:: Record excerpts ::
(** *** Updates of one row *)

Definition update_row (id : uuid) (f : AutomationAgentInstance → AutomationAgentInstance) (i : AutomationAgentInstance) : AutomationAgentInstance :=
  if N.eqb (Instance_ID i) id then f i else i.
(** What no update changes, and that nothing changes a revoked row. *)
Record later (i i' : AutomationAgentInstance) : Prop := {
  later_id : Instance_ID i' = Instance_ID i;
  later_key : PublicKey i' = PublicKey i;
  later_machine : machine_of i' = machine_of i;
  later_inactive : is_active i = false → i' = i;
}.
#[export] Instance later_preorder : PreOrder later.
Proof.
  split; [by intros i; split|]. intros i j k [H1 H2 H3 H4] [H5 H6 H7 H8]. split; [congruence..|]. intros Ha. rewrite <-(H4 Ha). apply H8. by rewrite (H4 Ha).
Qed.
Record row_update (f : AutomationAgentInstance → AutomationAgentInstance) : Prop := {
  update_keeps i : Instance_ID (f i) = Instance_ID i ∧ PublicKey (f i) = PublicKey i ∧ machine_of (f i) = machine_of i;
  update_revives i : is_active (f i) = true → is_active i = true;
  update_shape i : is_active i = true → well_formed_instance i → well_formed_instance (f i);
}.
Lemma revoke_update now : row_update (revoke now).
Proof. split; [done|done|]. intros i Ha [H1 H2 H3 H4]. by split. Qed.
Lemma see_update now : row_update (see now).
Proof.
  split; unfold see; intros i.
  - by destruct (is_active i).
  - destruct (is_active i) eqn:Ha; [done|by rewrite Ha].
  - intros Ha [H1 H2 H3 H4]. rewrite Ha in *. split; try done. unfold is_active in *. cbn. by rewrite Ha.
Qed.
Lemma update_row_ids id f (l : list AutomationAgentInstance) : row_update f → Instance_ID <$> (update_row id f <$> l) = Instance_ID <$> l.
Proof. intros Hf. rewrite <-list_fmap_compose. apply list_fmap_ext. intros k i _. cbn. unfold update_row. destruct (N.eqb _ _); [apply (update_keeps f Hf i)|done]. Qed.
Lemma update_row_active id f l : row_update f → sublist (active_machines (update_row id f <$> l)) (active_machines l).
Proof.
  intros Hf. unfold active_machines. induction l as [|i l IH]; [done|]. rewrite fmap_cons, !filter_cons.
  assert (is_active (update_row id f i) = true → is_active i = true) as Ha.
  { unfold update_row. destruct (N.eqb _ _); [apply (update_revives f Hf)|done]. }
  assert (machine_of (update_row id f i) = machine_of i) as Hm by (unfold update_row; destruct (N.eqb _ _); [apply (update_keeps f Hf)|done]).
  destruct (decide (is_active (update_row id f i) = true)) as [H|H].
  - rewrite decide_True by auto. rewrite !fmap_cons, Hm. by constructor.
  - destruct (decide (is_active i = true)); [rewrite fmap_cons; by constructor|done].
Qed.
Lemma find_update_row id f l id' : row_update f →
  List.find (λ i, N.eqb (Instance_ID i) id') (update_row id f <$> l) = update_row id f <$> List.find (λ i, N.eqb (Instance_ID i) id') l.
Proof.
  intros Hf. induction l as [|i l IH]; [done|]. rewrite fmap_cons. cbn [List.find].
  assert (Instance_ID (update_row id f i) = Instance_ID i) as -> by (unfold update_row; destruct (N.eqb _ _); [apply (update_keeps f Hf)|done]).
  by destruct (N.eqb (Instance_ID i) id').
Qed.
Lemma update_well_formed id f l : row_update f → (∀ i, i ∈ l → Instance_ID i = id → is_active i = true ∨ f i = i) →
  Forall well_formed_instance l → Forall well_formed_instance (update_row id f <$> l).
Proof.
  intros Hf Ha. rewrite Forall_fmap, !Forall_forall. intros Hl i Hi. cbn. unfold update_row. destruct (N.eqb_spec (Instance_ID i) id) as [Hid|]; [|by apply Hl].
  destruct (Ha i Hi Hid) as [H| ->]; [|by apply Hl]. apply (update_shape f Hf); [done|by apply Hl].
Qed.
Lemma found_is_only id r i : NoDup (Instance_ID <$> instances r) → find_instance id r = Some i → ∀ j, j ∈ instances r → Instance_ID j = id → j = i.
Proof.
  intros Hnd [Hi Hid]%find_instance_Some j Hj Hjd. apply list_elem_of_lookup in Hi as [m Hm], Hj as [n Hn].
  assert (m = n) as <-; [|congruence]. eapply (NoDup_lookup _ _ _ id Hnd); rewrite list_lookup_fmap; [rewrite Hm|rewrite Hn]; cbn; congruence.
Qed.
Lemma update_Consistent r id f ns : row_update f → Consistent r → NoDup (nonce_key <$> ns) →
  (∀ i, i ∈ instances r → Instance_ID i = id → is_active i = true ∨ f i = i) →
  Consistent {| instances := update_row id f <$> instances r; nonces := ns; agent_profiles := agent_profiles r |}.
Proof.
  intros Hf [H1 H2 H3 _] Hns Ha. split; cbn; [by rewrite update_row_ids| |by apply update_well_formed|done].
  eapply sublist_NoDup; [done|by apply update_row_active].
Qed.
:::
### Brief
Could you restate word for word the lines above from the one containing "Proof. intros Hf." through the one containing "[apply (update_revives f", both included, and nothing else?

### Response to this task
Proof. intros Hf. rewrite <-list_fmap_compose. apply list_fmap_ext. intros k i _. cbn. unfold update_row. destruct (N.eqb _ _); [apply (update_keeps f Hf i)|done]. Qed.
Lemma update_row_active id f l : row_update f → sublist (active_machines (update_row id f <$> l)) (active_machines l).
Proof.
  intros Hf. unfold active_machines. induction l as [|i l IH]; [done|]. rewrite fmap_cons, !filter_cons.
  assert (is_active (update_row id f i) = true → is_active i = true) as Ha.
  { unfold update_row. destruct (N.eqb _ _); [apply (update_revives f Hf)|done]. }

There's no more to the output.